PROBLEM TO WORK ON:
Go to the line in the entries below that holds "Raised => ([], st, true)" and repeat exactly from there through the line that holds "Definition spotify_fetch (extract", inclusive.

[Data excerpts]
────────────────────

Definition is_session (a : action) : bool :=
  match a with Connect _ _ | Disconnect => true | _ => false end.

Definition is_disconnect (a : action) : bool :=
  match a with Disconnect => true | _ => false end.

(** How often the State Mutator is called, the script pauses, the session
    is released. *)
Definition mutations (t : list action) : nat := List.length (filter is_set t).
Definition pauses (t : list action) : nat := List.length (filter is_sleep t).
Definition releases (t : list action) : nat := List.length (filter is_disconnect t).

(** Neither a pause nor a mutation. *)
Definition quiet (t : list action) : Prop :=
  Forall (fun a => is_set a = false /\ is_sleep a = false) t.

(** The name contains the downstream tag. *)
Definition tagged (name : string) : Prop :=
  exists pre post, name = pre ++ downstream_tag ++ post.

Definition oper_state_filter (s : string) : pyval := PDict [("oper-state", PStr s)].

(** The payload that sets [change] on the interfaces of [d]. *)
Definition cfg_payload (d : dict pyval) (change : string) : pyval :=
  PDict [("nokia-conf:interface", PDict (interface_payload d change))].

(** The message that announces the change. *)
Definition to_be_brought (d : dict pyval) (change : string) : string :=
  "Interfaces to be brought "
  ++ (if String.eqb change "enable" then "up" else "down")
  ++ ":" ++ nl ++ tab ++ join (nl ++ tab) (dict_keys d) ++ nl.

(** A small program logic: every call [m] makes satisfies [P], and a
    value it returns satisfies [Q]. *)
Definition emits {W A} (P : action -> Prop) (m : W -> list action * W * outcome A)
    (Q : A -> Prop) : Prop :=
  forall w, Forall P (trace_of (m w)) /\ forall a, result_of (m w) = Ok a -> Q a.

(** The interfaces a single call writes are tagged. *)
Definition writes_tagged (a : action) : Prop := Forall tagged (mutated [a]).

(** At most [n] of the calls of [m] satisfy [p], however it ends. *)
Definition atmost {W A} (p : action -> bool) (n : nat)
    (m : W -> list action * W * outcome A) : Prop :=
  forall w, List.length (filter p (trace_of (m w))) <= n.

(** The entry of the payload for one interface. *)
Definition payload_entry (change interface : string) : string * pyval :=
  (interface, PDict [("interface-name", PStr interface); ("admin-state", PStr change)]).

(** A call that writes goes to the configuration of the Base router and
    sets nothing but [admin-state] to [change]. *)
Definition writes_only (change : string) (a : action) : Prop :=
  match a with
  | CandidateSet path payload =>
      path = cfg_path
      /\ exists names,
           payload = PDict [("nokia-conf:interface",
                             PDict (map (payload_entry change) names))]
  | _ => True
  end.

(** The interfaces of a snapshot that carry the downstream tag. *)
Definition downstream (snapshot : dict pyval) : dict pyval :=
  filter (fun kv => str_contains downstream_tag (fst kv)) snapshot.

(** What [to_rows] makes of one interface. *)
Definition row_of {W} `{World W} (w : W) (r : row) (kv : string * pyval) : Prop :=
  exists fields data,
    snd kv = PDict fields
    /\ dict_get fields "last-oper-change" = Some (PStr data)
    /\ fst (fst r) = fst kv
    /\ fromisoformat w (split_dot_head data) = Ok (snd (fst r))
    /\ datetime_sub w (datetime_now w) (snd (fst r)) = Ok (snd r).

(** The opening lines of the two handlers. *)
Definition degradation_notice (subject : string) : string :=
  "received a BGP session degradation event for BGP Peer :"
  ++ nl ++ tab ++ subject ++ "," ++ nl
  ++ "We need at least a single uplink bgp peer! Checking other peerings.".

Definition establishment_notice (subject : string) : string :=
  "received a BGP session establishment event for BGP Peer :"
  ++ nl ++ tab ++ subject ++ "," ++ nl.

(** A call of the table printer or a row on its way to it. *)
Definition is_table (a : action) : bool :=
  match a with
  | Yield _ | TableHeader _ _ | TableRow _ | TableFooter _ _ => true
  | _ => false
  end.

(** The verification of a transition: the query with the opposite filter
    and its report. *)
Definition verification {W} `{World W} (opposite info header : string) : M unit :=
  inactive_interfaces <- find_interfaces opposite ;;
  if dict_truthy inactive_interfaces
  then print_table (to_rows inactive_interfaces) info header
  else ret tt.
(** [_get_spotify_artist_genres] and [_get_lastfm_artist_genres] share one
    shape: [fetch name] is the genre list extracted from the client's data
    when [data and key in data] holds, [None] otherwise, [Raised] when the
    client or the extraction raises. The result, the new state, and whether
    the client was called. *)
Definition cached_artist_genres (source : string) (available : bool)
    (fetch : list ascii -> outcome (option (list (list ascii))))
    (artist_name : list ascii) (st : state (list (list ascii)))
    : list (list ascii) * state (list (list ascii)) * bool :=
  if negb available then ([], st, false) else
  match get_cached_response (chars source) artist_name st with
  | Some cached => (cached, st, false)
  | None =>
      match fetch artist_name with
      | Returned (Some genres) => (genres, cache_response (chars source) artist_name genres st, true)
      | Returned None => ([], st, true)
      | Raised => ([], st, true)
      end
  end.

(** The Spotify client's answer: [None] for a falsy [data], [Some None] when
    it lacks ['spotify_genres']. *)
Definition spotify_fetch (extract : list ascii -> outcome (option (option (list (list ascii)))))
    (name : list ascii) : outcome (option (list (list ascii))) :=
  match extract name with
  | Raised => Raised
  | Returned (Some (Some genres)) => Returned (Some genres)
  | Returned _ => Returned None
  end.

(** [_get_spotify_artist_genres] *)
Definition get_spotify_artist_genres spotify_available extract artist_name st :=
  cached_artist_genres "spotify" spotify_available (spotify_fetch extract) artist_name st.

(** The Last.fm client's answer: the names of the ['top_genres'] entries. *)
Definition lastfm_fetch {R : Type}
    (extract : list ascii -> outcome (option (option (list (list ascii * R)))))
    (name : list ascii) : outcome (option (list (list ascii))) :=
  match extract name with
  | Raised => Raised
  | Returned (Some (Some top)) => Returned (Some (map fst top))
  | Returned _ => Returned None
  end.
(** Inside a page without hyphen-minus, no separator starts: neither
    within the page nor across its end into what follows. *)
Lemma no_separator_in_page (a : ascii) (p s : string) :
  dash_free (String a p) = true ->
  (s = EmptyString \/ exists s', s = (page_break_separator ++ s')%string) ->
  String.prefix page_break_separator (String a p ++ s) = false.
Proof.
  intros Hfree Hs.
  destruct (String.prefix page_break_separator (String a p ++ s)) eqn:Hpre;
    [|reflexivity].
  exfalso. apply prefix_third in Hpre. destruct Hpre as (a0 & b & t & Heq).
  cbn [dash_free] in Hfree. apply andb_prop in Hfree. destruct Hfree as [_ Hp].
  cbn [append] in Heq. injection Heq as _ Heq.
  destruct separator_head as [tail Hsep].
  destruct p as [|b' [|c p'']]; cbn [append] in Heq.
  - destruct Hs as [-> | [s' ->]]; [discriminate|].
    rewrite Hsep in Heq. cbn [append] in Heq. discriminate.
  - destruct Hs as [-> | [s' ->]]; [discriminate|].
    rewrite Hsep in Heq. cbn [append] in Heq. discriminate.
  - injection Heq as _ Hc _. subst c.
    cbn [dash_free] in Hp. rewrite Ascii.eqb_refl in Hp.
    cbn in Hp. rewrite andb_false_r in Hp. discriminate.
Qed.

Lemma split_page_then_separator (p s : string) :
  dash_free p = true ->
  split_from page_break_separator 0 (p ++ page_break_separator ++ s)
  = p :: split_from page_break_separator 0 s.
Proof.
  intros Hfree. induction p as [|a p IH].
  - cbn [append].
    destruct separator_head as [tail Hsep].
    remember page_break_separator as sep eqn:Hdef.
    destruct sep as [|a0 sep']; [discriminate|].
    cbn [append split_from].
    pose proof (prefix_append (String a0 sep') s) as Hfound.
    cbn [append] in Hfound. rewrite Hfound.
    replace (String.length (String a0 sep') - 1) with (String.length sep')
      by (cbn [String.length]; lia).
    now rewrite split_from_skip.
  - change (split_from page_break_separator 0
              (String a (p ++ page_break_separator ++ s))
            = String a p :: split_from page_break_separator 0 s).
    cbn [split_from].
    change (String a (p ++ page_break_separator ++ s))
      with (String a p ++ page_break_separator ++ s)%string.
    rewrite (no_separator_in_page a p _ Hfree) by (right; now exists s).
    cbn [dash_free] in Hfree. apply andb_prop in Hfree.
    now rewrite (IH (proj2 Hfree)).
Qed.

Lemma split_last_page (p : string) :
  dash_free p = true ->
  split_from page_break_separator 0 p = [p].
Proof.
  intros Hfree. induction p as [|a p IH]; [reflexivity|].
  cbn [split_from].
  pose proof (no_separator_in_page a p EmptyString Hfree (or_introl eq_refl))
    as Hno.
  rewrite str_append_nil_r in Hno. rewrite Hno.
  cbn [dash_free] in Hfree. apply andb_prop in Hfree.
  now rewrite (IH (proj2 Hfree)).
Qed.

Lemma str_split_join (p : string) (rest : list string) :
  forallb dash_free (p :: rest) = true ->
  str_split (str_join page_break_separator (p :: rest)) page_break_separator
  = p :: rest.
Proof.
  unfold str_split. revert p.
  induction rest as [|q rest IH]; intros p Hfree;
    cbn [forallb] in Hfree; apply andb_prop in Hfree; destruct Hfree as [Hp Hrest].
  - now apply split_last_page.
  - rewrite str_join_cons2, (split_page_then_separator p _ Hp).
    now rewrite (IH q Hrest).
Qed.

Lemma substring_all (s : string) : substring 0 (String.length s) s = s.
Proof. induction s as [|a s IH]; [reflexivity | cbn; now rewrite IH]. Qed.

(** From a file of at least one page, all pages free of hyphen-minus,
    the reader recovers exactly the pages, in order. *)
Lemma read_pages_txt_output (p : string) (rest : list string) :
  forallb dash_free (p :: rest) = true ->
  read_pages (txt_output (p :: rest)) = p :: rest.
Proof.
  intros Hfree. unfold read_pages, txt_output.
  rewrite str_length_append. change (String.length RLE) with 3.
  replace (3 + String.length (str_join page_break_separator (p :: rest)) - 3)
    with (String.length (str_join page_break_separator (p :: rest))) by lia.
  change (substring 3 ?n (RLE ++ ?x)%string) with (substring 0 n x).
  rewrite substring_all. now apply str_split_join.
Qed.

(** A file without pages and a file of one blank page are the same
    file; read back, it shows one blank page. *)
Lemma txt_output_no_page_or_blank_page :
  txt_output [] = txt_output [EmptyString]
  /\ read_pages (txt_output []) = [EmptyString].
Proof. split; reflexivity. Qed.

────────────────────

TASK ANSWER:
      | Raised => ([], st, true)
      end
  end.

(** The Spotify client's answer: [None] for a falsy [data], [Some None] when
    it lacks ['spotify_genres']. *)
Definition spotify_fetch (extract : list ascii -> outcome (option (option (list (list ascii)))))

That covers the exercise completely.